In chapter 2, the author introduced Nelson Goodman Principle, which says if you ask someone who either always lies or always tells the truth: "Are you the type who could claim A is true?", he/she will always tell the truthfulness of A. So for problem 3, the given correct answer is "Is Arthur truthful?", which is supposed to be equivalent to the sentence formulated with Nelson Goodman Principle: "Are you the type who could claim that you are Arthur?"
However, it is really hard for me see the equivalence of the two formulations. I mean, the consequences of the two formulations are the same. But on the surface, I couldn't tell the equivalence just by transforming the text from one to the other. Can anyone help me to understand it? Thank you!
PS: Ch. 2 Problem 3 in the book: you meet two identical twins, one of whom is Arthur. One of the two always lies. The other always tells the truth. You have no idea who is who or who lies who doesn't. You are only allowed to ask one question with 3 words to either of the two in order to find out who is Arthur.
In essence, each twin is a logic gate. One twin, say $t_{true}(P) = P$ leaves the boolean value unchanged. The other twin, $t_{lie}(P) = not(P)$ is a not gate.

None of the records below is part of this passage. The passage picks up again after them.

(** * Opentainer front-end bridge: stats derivation, API surface and
      streaming sessions

    A shallow embedding of [src/lib/api.ts] (the [AppApi] interface and the
    closures behind [startLogs], [startExec] and [pullImage]) and of
    [src/hooks/useBatchContainerStats.ts] (the CPU and memory derivation
    and the dictionary built from a batch result).

    - A JavaScript [number] is an IEEE-754 binary64 value; it is embedded as
      a primitive [float], so that [-], [/], [*] and [>] are the machine
      operations the hook evaluates.
    - A JavaScript object used as a dictionary ([statsMap]) is a [gmap]
      keyed by strings.
    - An optional field [f?: T] is an [option T]. *)

From Stdlib Require Import Floats ZArith.
From stdpp Require Import base option list strings gmap.

(** ** JavaScript numbers *)

Module Js.

Abbreviation number := float.

(** [ToBoolean] on a number: [+0], [-0] and [NaN] are falsy. *)
Definition truthy (x : number) : bool :=
  negb (PrimFloat.eqb x 0%float) && PrimFloat.eqb x x.

(** [x > y]; false as soon as one side is [NaN]. *)
Definition gt (x y : number) : bool := PrimFloat.ltb y x.

(** The [length] of an array, as a number. *)
Definition of_length (n : nat) : number :=
  PrimFloat.of_uint63 (Uint63.of_Z (Z.of_nat n)).

(** [ToBoolean] on a string: only the empty string is falsy. *)
Definition truthy_string (x : string) : bool :=
  match x with EmptyString => false | _ => true end.

End Js.

(** ** The stats payload: [interface StatsResponse] *)

(** [cpu_stats: { cpu_usage: { total_usage }, system_cpu_usage, online_cpus? }] *)
Module Cpu.
Record usage_t := { total_usage : Js.number }.
Record t := {
  cpu_usage : usage_t;
  system_cpu_usage : Js.number;
  online_cpus : option Js.number
}.
End Cpu.

(** [precpu_stats: { cpu_usage: { total_usage, percpu_usage? }, system_cpu_usage }] *)
Module PreCpu.
Record usage_t := {
  total_usage : Js.number;
  percpu_usage : option (list Js.number)
}.
Record t := {
  cpu_usage : usage_t;
  system_cpu_usage : Js.number
}.
End PreCpu.

(** [memory_stats: { usage, stats?: { cache? } }] *)
Module Memory.
Record detail := { cache : option Js.number }.
Record t := {
  usage : Js.number;
  stats : option detail
}.
End Memory.

Record StatsResponse := {
  cpu_stats : Cpu.t;
  precpu_stats : PreCpu.t;
  memory_stats : Memory.t
}.
(** X12: of two calls of [pay] without [extra] that both send a request,
    the second sends every field of the first that it does not set itself:
    each field under a name other than the seven [pay] writes, and the
    [feesPayer] of the first when the second names no fees payer. *)
Theorem pay_default_extra_carries_over (c1 c2 : client)
    (action_type1 currency_code1 cancel_url1 return_url1 ipn_callback_url1
     receivers1 fees_payer1 : pyval)
    (action_type2 currency_code2 cancel_url2 return_url2 ipn_callback_url2
     receivers2 fees_payer2 : pyval)
    (w : world) r1 w1 r2 w2 (req1 req2 : request) :
  pay is_valid_code c1 action_type1 currency_code1 cancel_url1 return_url1
    ipn_callback_url1 receivers1 fees_payer1 None w = (r1, w1) ->
  net w1 = (net w ++ [req1])%list ->
  pay is_valid_code c2 action_type2 currency_code2 cancel_url2 return_url2
    ipn_callback_url2 receivers2 fees_payer2 None w1 = (r2, w2) ->
  net w2 = (net w1 ++ [req2])%list ->
  (forall key,
     key ∉ ["actionType"; "receiverList"; "currencyCode"; "cancelUrl";
            "returnUrl"; "ipnNotificationUrl"; "feesPayer"] ->
     params req2 !! key = params req1 !! key) /\
  (truthy fees_payer2 = false ->
   params req2 !! "feesPayer" = params req1 !! "feesPayer").
Proof.
  intros Hpay1 Hnet1 Hpay2 Hnet2.
  destruct (pay_dispatched _ _ _ _ _ _ _ _ _ _ _ _ _ Hpay1 Hnet1)
    as (e1 & l1 & _ & _ & _ & _ & Hdefault).
  destruct (pay_dispatched _ _ _ _ _ _ _ _ _ _ _ _ _ Hpay2 Hnet2)
    as (e2 & l2 & He2 & _ & Hparams2 & _ & _).
  inversion He2 as [He]. rewrite Hdefault in He. subst e2.
  split.
  - intros key Hkey. rewrite Hparams2. apply pay_payload_other. exact Hkey.
  - intros Hfalsy. rewrite Hparams2.
    unfold pay_payload. unfold set_nonempty_param at 1. rewrite Hfalsy.
    unfold set_nonempty_param, py_update, derived_fields.
    destruct (truthy ipn_callback_url2);
      rewrite ?lookup_insert_ne by discriminate;
      (rewrite lookup_union_r; [reflexivity|]);
      rewrite !lookup_insert_ne by discriminate; apply lookup_empty.
Qed.

(** X13: with a field named [endpoint] in the caller's [extra], [pay]
    always raises: nothing is sent, and the default mappings of the module
    are as they were. *)
Theorem pay_with_endpoint_in_extra_raises (c : client)
    (action_type currency_code cancel_url return_url ipn_callback_url
     receivers fees_payer : pyval) (e : dict) (v : pyval) (w : world) :
  e !! "endpoint" = Some v ->
  exists err : pyerr,
    pay is_valid_code c action_type currency_code cancel_url return_url
      ipn_callback_url receivers fees_payer (Some (PDict e)) w =
    (Raise err, w).
Proof.
  intros Hendpoint.
  destruct (pay_outcome is_valid_code c action_type currency_code cancel_url
              return_url ipn_callback_url receivers fees_payer
              (Some (PDict e)) w)
    as [(err & Herr)|(e' & l & He & _ & Hcall)].
  - exists err. exact Herr.
  - inversion He; subst e'. rewrite Hcall. simpl store_pay_extra.
    unfold call. rewrite pay_payload_endpoint, Hendpoint.
    eexists. reflexivity.
Qed.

"Are you the type who could claim A is true?" works as a question because $not(not(P ))= P$. You ask the twin (apply $t$), "what would you say... " (apply $t$ again) "about claim A?" So "Are you the type who could claim A is true?" is the same as $t(t(A))$ which equals $A$ for both $t_{true}$ and $t_{lie}$.
Let Arthur's gate be $t_{arthur}$. A twin with gate $t$ is Arthur iff $t=t_{arthur}$, or in other words, a twin is Arthur iff $t(t_{arthur}(P)) = P$.
"Are you the type who could claim that you are Arthur?" is $t(t(t==t_{arthur})) $. This is equivalent to $t(t(t(t_{arthur}(TRUE))))$ (substitute $t=t_{arthur} \implies t(t_{arthur}(TRUE))$). Because $t(t(P)) = P$, two $t$s can cancel, so $$t(t(t(t_{arthur}(TRUE)))) = t(t_{arthur}(TRUE))$$ $t(t_{arthur}(TRUE))$ is the solution we're looking for. The first $t$ is applied by asking the question. The question is "Is Arthur truthful?"